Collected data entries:
▼

(** X2.  [createGroupChat] with at least one user selected, a photo in
    every [users/] record of a selected user and a backend that accepts
    every request stores, under the generated push id, a
    group whose participants are the creator followed by the selected
    users, whose only admin and creator is the caller and whose name is
    the typed name or, when none was typed, "Group with N members"; it
    gives every participant a membership marker for that chat and no other
    marker, leaves the message logs alone, resets the form and reports
    success. *)
Theorem createGroupChat_creates e w uid ud :
  currentUser (ui w) = Some uid →
  userData (ui w) = Some ud →
  selectedUsers (ui w) ≠ [] →
  (∀ u user, u ∈ selectedUsers (ui w) → db_users (db w) !! u = Some user →
             photoURL user ≠ None) →
  (∀ n, accepts e n = true) →
  let w' := run createGroupChat e w in
  let chatId := pushKey e (pushed w) in
  (∃ n, db_chats (db w') !! chatId = Some n ∧
        n_type n = Some group ∧
        n_participants n = uid :: selectedUsers (ui w) ∧
        n_admins n = [uid] ∧
        n_createdBy n = Some uid ∧
        n_name n =
          Some (if falsy (groupName (ui w))
                then js "Group with " ++
                     showZ (Z.of_nat (S (length (selectedUsers (ui w))))) ++
                     js " members"
                else groupName (ui w))) ∧
  (∀ p, p ∈ uid :: selectedUsers (ui w) → (p, chatId) ∈ db_userChats (db w')) ∧
  (∀ x, x ∈ db_userChats (db w') →
        x ∈ db_userChats (db w) ∨ (x.2 = chatId ∧ x.1 ∈ uid :: selectedUsers (ui w))) ∧
  db_messages (db w') = db_messages (db w) ∧
  selectedUsers (ui w') = [] ∧ groupName (ui w') = [] ∧
  showCreateGroup (ui w') = false ∧ loading (ui w') = false ∧
  notifications (ui w') =
    notifications (ui w) ++
    [notice success (js "Group Created") (js "Group chat created successfully")].
Proof.
  intros Hc Hu Hsel Hphotos Hall w' chatId. subst w'. unfold run.
  rewrite (createGroupChat_run e w uid ud Hc Hu Hsel Hphotos Hall).
  cbn [snd ui db].
  split; [|split; [|split; [|split]]].
  - rewrite (proj1 (fold_keeps_rest _ _ _)). simpl.
    eexists. rewrite lookup_insert_eq. by repeat split.
  - intros p Hp. apply markers_fold. right. by exists p.
  - intros x Hx. apply markers_fold in Hx as [Hx|(u & Hu' & ->)]; [by left|].
    right. done.
  - by rewrite (proj2 (fold_keeps_rest _ _ _)).
  - done.
Qed.

(** X2 at work: alice creates a group with bob and carol. *)
Lemma createGroupChat_creates_witness :
  let w := Sample.world
             (Sample.withSelected ["bob"; "carol"]
                (Sample.ui_of "alice" [] None "" ""))
             Sample.emptyDB in
  let w' := run createGroupChat Sample.env0 w in
  n_participants <$> db_chats (db w') !! pushKey Sample.env0 0 =
    Some [js "alice"; js "bob"; js "carol"] ∧
  n_name <$> db_chats (db w') !! pushKey Sample.env0 0 =
    Some (Some (js "Group with 3 members")) ∧
  (js "carol", pushKey Sample.env0 0) ∈ db_userChats (db w') ∧
  selectedUsers (ui w') = [].
Proof.
  intros w w'.
  destruct (createGroupChat_creates Sample.env0 w (js "alice")
              (Sample.user "alice") eq_refl eq_refl)
    as ((n & Hn & _ & Hps & _ & _ & Hname) & Hmark & _ & _ & Hsel & _);
    [discriminate|intros u user _ Hrec; discriminate Hrec|reflexivity|].
  split; [|split; [|split]].
  - subst w'. change (pushKey Sample.env0 0) with (pushKey Sample.env0 (pushed w)).
    rewrite Hn. simpl. by rewrite Hps.
  - subst w'. change (pushKey Sample.env0 0) with (pushKey Sample.env0 (pushed w)).
    rewrite Hn. simpl. by rewrite Hname.
  - apply (Hmark (js "carol")). right. right. left.
  - exact Hsel.
Defined.

(** X3.  In the group [createGroupChat] stores (under the conditions of
    X2), a selected user found under [users/] gets the display name and
    avatar stored there; a
    selected user with no record under [users/] is still a participant
    but has no [participantDetails] entry; the creator keeps the details
    of their own profile unless they selected themselves; and nobody
    outside the participants has details. *)
Theorem createGroupChat_details e w uid ud :
  currentUser (ui w) = Some uid →
  userData (ui w) = Some ud →
  selectedUsers (ui w) ≠ [] →
  (∀ u user, u ∈ selectedUsers (ui w) → db_users (db w) !! u = Some user →
             photoURL user ≠ None) →
  (∀ n, accepts e n = true) →
  ∃ n, db_chats (db (run createGroupChat e w)) !! pushKey e (pushed w) = Some n ∧
    (∀ u user, u ∈ selectedUsers (ui w) → db_users (db w) !! u = Some user →
       n_participantDetails n !! u =
         Some {| name := displayName user; avatar := photoURL user |}) ∧
    (∀ u, u ∈ selectedUsers (ui w) → db_users (db w) !! u = None → u ≠ uid →
       u ∈ n_participants n ∧ n_participantDetails n !! u = None) ∧
    (uid ∉ selectedUsers (ui w) →
       n_participantDetails n !! uid =
         Some {| name := displayName ud; avatar := photoURL ud |}) ∧
    (∀ u, is_Some (n_participantDetails n !! u) → u ∈ n_participants n).
Proof.
  intros Hc Hu Hsel Hphotos Hall. unfold run.
  rewrite (createGroupChat_run e w uid ud Hc Hu Hsel Hphotos Hall).
  cbn [snd ui db].
  rewrite (proj1 (fold_keeps_rest _ _ _)). simpl.
  eexists. rewrite lookup_insert_eq. split; [done|]. simpl.
  split; [|split; [|split]].
  - intros u user Hin Hrec. rewrite collectDetails_lookup. cbn [fst].
    rewrite bool_decide_eq_true_2 by done. by rewrite Hrec.
  - intros u Hin Hrec Hne. split; [by right|]. rewrite collectDetails_lookup. cbn [fst].
    rewrite bool_decide_eq_true_2 by done. rewrite Hrec.
    by rewrite lookup_singleton_ne.
  - intros Hnot. rewrite collectDetails_lookup. cbn [fst].
    rewrite bool_decide_eq_false_2 by done. by rewrite lookup_singleton_eq.
  - intros u [d Hd]. rewrite collectDetails_lookup in Hd. cbn [fst] in Hd.
    destruct (bool_decide (u ∈ selectedUsers (ui w))) eqn:Hin.
    + apply bool_decide_eq_true in Hin. by right.
    + destruct (decide (u = uid)) as [->|Hne]; [left|].
      by rewrite lookup_singleton_ne in Hd.
Qed.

▲

### INSTRUCTIONS FOR THE TASK
Write out the records exactly, starting at the first line and stopping after the line that contains "selectedUsers (ui w') = [] ∧".

### PROBLEM SOLUTION
(** X2.  [createGroupChat] with at least one user selected, a photo in
    every [users/] record of a selected user and a backend that accepts
    every request stores, under the generated push id, a
    group whose participants are the creator followed by the selected
    users, whose only admin and creator is the caller and whose name is
    the typed name or, when none was typed, "Group with N members"; it
    gives every participant a membership marker for that chat and no other
    marker, leaves the message logs alone, resets the form and reports
    success. *)
Theorem createGroupChat_creates e w uid ud :
  currentUser (ui w) = Some uid →
  userData (ui w) = Some ud →
  selectedUsers (ui w) ≠ [] →
  (∀ u user, u ∈ selectedUsers (ui w) → db_users (db w) !! u = Some user →
             photoURL user ≠ None) →
  (∀ n, accepts e n = true) →
  let w' := run createGroupChat e w in
  let chatId := pushKey e (pushed w) in
  (∃ n, db_chats (db w') !! chatId = Some n ∧
        n_type n = Some group ∧
        n_participants n = uid :: selectedUsers (ui w) ∧
        n_admins n = [uid] ∧
        n_createdBy n = Some uid ∧
        n_name n =
          Some (if falsy (groupName (ui w))
                then js "Group with " ++
                     showZ (Z.of_nat (S (length (selectedUsers (ui w))))) ++
                     js " members"
                else groupName (ui w))) ∧
  (∀ p, p ∈ uid :: selectedUsers (ui w) → (p, chatId) ∈ db_userChats (db w')) ∧
  (∀ x, x ∈ db_userChats (db w') →
        x ∈ db_userChats (db w) ∨ (x.2 = chatId ∧ x.1 ∈ uid :: selectedUsers (ui w))) ∧
  db_messages (db w') = db_messages (db w) ∧
  selectedUsers (ui w') = [] ∧ groupName (ui w') = [] ∧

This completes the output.